### SUPPLIED RECORDS
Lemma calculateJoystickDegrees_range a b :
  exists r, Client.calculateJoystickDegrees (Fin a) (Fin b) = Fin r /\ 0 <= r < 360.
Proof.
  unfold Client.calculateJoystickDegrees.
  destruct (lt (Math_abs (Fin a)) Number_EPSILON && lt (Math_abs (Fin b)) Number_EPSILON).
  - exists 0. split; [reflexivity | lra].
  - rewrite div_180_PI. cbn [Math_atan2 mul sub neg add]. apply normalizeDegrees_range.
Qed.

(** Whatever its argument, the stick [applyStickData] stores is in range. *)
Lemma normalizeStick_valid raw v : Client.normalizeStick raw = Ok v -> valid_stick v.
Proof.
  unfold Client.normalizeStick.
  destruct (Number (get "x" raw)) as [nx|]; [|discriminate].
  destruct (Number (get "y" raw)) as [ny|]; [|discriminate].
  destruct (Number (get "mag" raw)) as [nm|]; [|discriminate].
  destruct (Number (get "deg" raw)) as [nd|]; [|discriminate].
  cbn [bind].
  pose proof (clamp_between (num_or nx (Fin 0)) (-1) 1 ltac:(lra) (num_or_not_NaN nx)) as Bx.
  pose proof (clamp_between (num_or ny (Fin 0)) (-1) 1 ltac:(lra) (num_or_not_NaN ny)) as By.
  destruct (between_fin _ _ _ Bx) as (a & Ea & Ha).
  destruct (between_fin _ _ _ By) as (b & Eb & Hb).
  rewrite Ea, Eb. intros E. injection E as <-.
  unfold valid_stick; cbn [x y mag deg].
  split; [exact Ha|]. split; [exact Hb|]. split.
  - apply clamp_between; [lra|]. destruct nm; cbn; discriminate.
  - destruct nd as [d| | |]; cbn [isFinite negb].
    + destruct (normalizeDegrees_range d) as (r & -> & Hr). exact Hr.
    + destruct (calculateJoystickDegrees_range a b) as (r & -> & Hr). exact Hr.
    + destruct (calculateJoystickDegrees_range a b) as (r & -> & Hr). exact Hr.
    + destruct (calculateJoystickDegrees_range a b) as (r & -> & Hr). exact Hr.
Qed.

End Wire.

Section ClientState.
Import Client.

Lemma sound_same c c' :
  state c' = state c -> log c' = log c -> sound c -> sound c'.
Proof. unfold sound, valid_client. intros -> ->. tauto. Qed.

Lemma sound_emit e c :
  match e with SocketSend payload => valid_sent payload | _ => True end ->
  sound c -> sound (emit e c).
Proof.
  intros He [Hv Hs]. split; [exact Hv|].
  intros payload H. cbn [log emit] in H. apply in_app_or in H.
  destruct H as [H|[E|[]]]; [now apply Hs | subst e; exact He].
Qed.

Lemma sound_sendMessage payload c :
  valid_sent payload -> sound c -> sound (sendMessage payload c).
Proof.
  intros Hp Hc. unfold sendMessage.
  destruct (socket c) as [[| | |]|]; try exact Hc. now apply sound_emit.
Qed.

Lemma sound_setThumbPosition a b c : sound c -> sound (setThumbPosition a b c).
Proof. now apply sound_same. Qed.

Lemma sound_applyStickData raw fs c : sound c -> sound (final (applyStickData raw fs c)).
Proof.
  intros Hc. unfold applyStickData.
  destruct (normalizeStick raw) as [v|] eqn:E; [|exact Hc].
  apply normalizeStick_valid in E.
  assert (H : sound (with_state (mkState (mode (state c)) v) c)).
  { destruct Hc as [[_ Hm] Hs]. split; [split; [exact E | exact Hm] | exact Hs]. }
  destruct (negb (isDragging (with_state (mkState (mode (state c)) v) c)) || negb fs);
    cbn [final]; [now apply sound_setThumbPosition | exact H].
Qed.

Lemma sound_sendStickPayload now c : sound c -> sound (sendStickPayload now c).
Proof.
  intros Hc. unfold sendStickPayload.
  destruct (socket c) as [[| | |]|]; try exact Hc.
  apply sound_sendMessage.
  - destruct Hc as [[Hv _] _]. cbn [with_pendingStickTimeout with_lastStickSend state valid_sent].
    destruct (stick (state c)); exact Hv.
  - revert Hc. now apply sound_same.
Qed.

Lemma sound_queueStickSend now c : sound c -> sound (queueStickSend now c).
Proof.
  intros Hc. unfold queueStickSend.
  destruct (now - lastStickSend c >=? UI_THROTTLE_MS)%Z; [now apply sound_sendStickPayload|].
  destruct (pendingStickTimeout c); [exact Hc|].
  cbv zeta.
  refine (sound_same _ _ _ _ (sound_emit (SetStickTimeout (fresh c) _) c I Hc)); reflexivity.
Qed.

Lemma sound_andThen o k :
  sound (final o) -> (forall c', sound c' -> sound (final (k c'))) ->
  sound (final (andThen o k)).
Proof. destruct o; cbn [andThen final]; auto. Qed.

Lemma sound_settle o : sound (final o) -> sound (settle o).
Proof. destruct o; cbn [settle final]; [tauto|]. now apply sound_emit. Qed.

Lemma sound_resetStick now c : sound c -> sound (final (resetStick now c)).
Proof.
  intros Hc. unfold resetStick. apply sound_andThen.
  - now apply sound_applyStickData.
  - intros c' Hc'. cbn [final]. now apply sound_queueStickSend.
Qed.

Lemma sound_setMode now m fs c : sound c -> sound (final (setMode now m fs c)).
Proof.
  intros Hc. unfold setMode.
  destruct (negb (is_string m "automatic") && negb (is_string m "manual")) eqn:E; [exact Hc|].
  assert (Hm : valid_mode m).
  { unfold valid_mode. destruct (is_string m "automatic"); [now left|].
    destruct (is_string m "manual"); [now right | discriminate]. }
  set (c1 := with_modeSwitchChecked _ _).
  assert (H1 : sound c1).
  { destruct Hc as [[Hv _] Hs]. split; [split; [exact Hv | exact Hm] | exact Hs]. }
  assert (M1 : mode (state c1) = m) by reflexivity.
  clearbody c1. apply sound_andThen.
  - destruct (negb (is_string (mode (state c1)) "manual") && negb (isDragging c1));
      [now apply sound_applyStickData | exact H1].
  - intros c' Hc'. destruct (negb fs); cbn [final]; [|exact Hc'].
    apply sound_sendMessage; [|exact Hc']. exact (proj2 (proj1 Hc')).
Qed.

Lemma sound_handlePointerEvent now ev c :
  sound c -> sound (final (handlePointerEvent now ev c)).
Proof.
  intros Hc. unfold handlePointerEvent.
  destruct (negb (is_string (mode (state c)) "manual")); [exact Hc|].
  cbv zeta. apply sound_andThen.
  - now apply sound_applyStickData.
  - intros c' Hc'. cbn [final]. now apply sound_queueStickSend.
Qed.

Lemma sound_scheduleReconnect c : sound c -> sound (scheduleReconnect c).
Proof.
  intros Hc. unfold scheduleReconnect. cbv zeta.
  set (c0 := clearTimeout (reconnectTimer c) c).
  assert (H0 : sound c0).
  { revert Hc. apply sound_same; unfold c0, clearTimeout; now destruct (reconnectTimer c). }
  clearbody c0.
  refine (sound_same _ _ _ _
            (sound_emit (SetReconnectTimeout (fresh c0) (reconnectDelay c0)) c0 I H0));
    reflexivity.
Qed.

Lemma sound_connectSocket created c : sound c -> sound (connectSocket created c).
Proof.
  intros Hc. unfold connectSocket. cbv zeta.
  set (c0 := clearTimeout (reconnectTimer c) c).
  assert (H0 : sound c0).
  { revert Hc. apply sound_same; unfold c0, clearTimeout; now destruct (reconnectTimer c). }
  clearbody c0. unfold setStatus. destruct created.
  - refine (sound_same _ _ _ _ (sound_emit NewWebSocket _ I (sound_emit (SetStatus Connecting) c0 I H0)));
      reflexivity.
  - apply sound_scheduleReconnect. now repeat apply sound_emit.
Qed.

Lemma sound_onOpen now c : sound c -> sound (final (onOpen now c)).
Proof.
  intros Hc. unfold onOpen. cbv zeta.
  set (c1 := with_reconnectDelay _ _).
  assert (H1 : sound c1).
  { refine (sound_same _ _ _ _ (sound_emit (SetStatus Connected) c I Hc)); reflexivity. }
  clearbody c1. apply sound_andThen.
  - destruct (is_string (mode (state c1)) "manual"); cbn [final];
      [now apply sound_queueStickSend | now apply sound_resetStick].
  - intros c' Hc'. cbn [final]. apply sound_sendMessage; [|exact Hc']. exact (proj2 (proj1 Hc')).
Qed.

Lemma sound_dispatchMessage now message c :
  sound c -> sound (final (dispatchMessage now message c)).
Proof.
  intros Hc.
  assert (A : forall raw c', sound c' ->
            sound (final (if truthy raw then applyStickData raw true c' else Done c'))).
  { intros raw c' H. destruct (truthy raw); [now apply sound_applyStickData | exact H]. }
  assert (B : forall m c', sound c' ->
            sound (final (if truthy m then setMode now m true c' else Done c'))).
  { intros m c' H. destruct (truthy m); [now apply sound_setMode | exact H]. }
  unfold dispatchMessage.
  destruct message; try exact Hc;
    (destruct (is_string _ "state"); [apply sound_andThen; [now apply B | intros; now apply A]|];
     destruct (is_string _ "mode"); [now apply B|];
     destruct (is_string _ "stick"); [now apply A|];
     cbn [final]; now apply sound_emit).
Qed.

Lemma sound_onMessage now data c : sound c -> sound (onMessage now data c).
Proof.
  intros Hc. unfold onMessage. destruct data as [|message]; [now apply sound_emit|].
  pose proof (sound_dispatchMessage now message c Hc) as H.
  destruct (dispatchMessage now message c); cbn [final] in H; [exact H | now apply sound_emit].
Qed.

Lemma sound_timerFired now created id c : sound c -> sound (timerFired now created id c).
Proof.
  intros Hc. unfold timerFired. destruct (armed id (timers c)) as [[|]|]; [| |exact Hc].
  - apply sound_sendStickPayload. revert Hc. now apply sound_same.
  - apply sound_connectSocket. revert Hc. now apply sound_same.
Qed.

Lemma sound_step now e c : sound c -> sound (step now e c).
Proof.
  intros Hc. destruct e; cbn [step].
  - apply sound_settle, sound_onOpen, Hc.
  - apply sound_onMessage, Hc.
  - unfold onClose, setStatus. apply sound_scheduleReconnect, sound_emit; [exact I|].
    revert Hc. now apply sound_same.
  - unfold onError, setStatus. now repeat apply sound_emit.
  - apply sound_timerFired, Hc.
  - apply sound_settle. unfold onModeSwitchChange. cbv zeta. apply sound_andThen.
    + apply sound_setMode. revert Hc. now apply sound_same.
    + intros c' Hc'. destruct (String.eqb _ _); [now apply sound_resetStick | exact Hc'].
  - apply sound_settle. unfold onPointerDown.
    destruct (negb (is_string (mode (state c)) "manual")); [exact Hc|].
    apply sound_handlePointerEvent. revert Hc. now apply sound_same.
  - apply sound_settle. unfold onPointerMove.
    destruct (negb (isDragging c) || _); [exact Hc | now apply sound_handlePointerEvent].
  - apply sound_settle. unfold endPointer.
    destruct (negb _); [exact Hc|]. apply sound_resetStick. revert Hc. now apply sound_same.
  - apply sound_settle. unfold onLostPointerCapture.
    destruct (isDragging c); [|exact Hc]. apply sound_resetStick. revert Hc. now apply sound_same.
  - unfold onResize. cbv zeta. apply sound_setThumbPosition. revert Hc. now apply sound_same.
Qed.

### DIRECTIONS
Looking at the data above, give the number of lines that include "refine"; add nothing else.

### RESULT BELOW
4